__Assignment__: Which lines below hold the word "restoreTo"? Report each one.

▬▬▬▬▬▬▬▬▬▬

(* ===== verification/Restore.v ===== *)
(** * The emergency restore: internal/adapters/openwrt/restore.go

    A command that puts back the panel's configuration files from a snapshot the apply
    transaction kept, with no panel running. What an archive holds is an argument (gzip
    and tar), and so is how a time is shown in the system's zone; what is printed is a
    call of its own ([Say]), where the text of an error is not kept. *)

From S2P Require Import Prelude GoStrings Apply Effects Network Uci Firewall Stage UciApplier.

Record RestoreOptions := mkRestoreOptions { List : bool; Point : string; Force : bool }.

Record restoredFile := mkRestored { rfData : string; rfMode : Z }.

Record restorePoint := mkPoint {
  ptID : string; ptTaken : string; ptFiles : gmap string restoredFile; ptDiffers : list string }.

(** One member of an archive, as tar lists it. *)
Record member := mkMember { mbName : string; mbRegular : bool; mbMode : Z; mbData : string }.

Record emergency := mkEmergency { eConfigDir : string; eApplier : uciApplier; eJournal : applyJournal }.

Definition newEmergency : emergency :=
  mkEmergency "/etc/config" newUCIApplier (mkApplyJournal "/etc/veilbridge/pending-apply.json").

Section Emergency.
Context `{!RecordCodec} (members : string -> res (list member)) (shownTaken : string -> string) (shownTime : Z -> string)
  (until : Z -> string).

Definition printf (format : string) (args : list string) : prog unit := ask (Say format args).

(** ** Reading the restore points *)

Definition readLimit := 1048576%Z.
Definition limited (d : string) : string :=
  if (Z.of_nat (String.length d) <=? readLimit)%Z then d else String.substring 0 (Z.to_nat readLimit) d.

Definition wantedMember (m : member) : option (string * restoredFile) :=
  let name := TrimPrefix "./" (mbName m) in
  if mbRegular m && contains ((fun c => "config/" +:+ c) <$> writtenConfigs) name
  then Some (TrimPrefix "config/" name, mkRestored (limited (mbData m)) (Z.land (mbMode m) 511))
  else None.

Definition readSnapshotFiles (file : string) : prog (res (gmap string restoredFile)) :=
  let! raw := ask (ReadFile file) in
  Ret (match members raw with
       | Err e => Err e
       | Ok ms => Ok (foldl (fun files kv => <[kv.1 := kv.2]> files) ∅ (omap wantedMember ms))
       end).

Fixpoint readCurrent (e : emergency) (configs : list string) : prog (gmap string string) :=
  match configs with
  | [] => Ret ∅
  | c :: configs =>
      r <- ask (ReadFile (in_dir (eConfigDir e) c)) ;;
      rest <- readCurrent e configs ;;
      Ret (match r with Ok b => <[c := b]> rest | Err _ => rest end)
  end.

Definition differs (files : gmap string restoredFile) (current : gmap string string) (c : string) : bool :=
  match files !! c, current !! c with
  | Some f, Some b => negb (String.eqb (rfData f) b)
  | None, None => false
  | _, _ => true
  end.

Fixpoint readPoints (e : emergency) (current : gmap string string) (names : list string) : prog (list restorePoint) :=
  match names with
  | [] => Ret []
  | name :: names =>
      let id := TrimSuffix ".tar.gz" name in
      r <- readSnapshotFiles (in_dir (snapshotDir (eApplier e)) name) ;;
      match r with
      | Err _ =>
          _ <- printf "warning: restore point %s is unreadable, skipped: %v" [id] ;;
          readPoints e current names
      | Ok files =>
          rest <- readPoints e current names ;;
          Ret (mkPoint id (shownTaken (TrimPrefix "uci-" id)) files
                 (filter (fun c => differs files current c = true) writtenConfigs) :: rest)
      end
  end.

Definition points (e : emergency) : prog (res (list restorePoint)) :=
  r <- ask (ReadDir (snapshotDir (eApplier e))) ;;
  match r with
  | Err er => Ret (if decide (er = ErrNotExist) then Ok [] else Err (Wrapf "read restore points: %w" [] er))
  | Ok entries =>
      let names := omap (fun '(n, dir) =>
        if negb dir && HasPrefix "uci-" n && HasSuffix ".tar.gz" n then Some n else None) entries in
      current <- readCurrent e writtenConfigs ;;
      ps <- readPoints e current (rev (sort_strings names)) ;;
      Ret (Ok ps)
  end.

(** ** The list *)

Fixpoint listEach (chosen : bool) (ps : list restorePoint) : prog bool :=
  match ps with
  | [] => Ret chosen
  | p :: ps =>
      let some := negb (bool_decide (ptDiffers p = [])) in
      _ <- printf "%s%s  %s  %s" [if negb chosen && some then "* " else "  "; ptID p; ptTaken p;
                                   if some then Join ", " (ptDiffers p) else "same as now"] ;;
      listEach (chosen || some) ps
  end.

Definition list_points (ps : list restorePoint) : prog unit :=
  match ps with
  | [] => printf "No restore points yet: the panel takes one before every change it applies." []
  | _ =>
      _ <- printf "Restore points, newest first (what differs from the settings now):" [] ;;
      chosen <- listEach false ps ;;
      if chosen then printf "* = what veilbridged -restore-network puts back" [] else Ret tt
  end.

(** ** Putting a point back *)

(** [filepath.Join] of the directory of [dir/c] and the name of the temporary file. *)
Definition tempOf (dir c : string) : string := in_dir dir ("." +:+ c +:+ ".vb-restore").

Definition writeAtomic (dir c data : string) (mode : Z) : prog (res unit) :=
  let mode := if (mode =? 0)%Z then 420%Z else mode in
  let tmp := tempOf dir c in
  let! _ := ask (WriteFile tmp data) in
  r <- ask (ChmodFile tmp mode) ;;
  match r with
  | Err e => _ <- ask (Remove tmp) ;; Ret (Err e)
  | Ok _ => ask (Rename tmp (in_dir dir c))
  end.

Fixpoint putBack (e : emergency) (p : restorePoint) (cs : list string) : prog (res unit) :=
  match cs with
  | [] => Ret (Ok tt)
  | c :: cs =>
      match ptFiles p !! c with
      | None => _ <- printf "  %s: not in the restore point, left as it is" [c] ;; putBack e p cs
      | Some f =>
          r <- writeAtomic (eConfigDir e) c (rfData f) (rfMode f) ;;
          match r with
          | Err er => Ret (Err (Wrapf "restore %s: %w" [c] er))
          | Ok _ => _ <- printf "  %s: restored" [c] ;; putBack e p cs
          end
      end
  end.

(** The pending change, when it must not be raced. *)
Definition waits (e : emergency) (force : bool) : prog (option ApplyRecord) :=
  r <- Load (eJournal e) ;;
  match r with
  | Err _ => _ <- printf "warning: %v" [] ;; Ret None
  | Ok (Some rec) => Ret (if force then None else Some rec)
  | Ok None => Ret None
  end.

(** The last point of that name, as the loop finds it; the newest that differs. *)
Definition choosePoint (opts : RestoreOptions) (ps : list restorePoint) : option restorePoint :=
  if nonempty (Point opts) then find_last (fun p => String.eqb (ptID p) (Point opts)) ps
  else find_first (fun p => negb (bool_decide (ptDiffers p = []))) ps.

(** From the choice on. *)
Definition restoreTo (e : emergency) (force : bool) (p : restorePoint) : prog (res unit) :=
  _ <- printf "Restoring %s from %s (taken %s)." [Join ", " (ptDiffers p); ptID p; ptTaken p] ;;
  s <- TakeSnapshot (eApplier e) ;;
  undo <- match s with
          | Err _ => _ <- printf "warning: could not keep the current settings as a restore point: %v" [] ;; Ret ""
          | Ok snap => Ret (ID snap)
          end ;;
  d <- dropStaged ;;
  _ <- match d with Err _ => printf "warning: %v" [] | Ok _ => Ret tt end ;;
  let! _ := putBack e p (ptDiffers p) in
  _ <- (if force then
          c <- Clear (eJournal e) ;;
          match c with
          | Err _ => printf "warning: %v" []
          | Ok _ => printf "The change that was waiting for confirmation is dropped; restart the panel: /etc/init.d/veilbridge restart" []
          end
        else Ret tt) ;;
  r <- runCommand ["/sbin/reload_config"] ;;
  match r with
  | Err _ =>
      _ <- printf "The files are back, but the services could not be told to reload (%v). Reboot to apply them: reboot" [] ;;
      Ret (Ok tt)
  | Ok _ =>
      _ <- printf "Done: the network service reloaded the restored settings." [] ;;
      _ <- (if nonempty undo then printf "To undo this: veilbridged -restore-point %s" [undo] else Ret tt) ;;
      Ret (Ok tt)
  end.

Definition restore (e : emergency) (opts : RestoreOptions) : prog (res unit) :=
  let! ps := points e in
  if List opts then _ <- list_points ps ;; Ret (Ok tt) else
  w <- waits e (Force opts) ;;
  match w with
  | Some rec =>
      _ <- printf "A change is waiting for confirmation. The device undoes it by itself at %s (in %s)"
             [shownTime (Deadline rec); until (Deadline rec)] ;;
      Ret (Err ErrChangePending)
  | None =>
      match choosePoint opts ps with
      | None =>
          if nonempty (Point opts) then
            _ <- list_points ps ;; Ret (Err (Errorf "no restore point %q (the list is above)" [Point opts]))
          else
            _ <- printf "Nothing to restore: the network settings are the same as before each of the last %d changes."
                   [Itoa (Z.of_nat (length ps))] ;;
            _ <- match ps with
                 | [] => printf "(There are no restore points yet: the panel takes one before every change it applies.)" []
                 | _ => Ret tt
                 end ;;
            Ret (Ok tt)
      | Some p =>
          if bool_decide (ptDiffers p = []) then
            _ <- printf "Nothing to restore: %s has the same network settings as now." [ptID p] ;; Ret (Ok tt)
          else restoreTo e (Force opts) p
      end
  end.
End Emergency.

▬▬▬▬▬▬▬▬▬▬

__Response area__:
Definition restoreTo (e : emergency) (force : bool) (p : restorePoint) : prog (res unit) :=
          else restoreTo e (Force opts) p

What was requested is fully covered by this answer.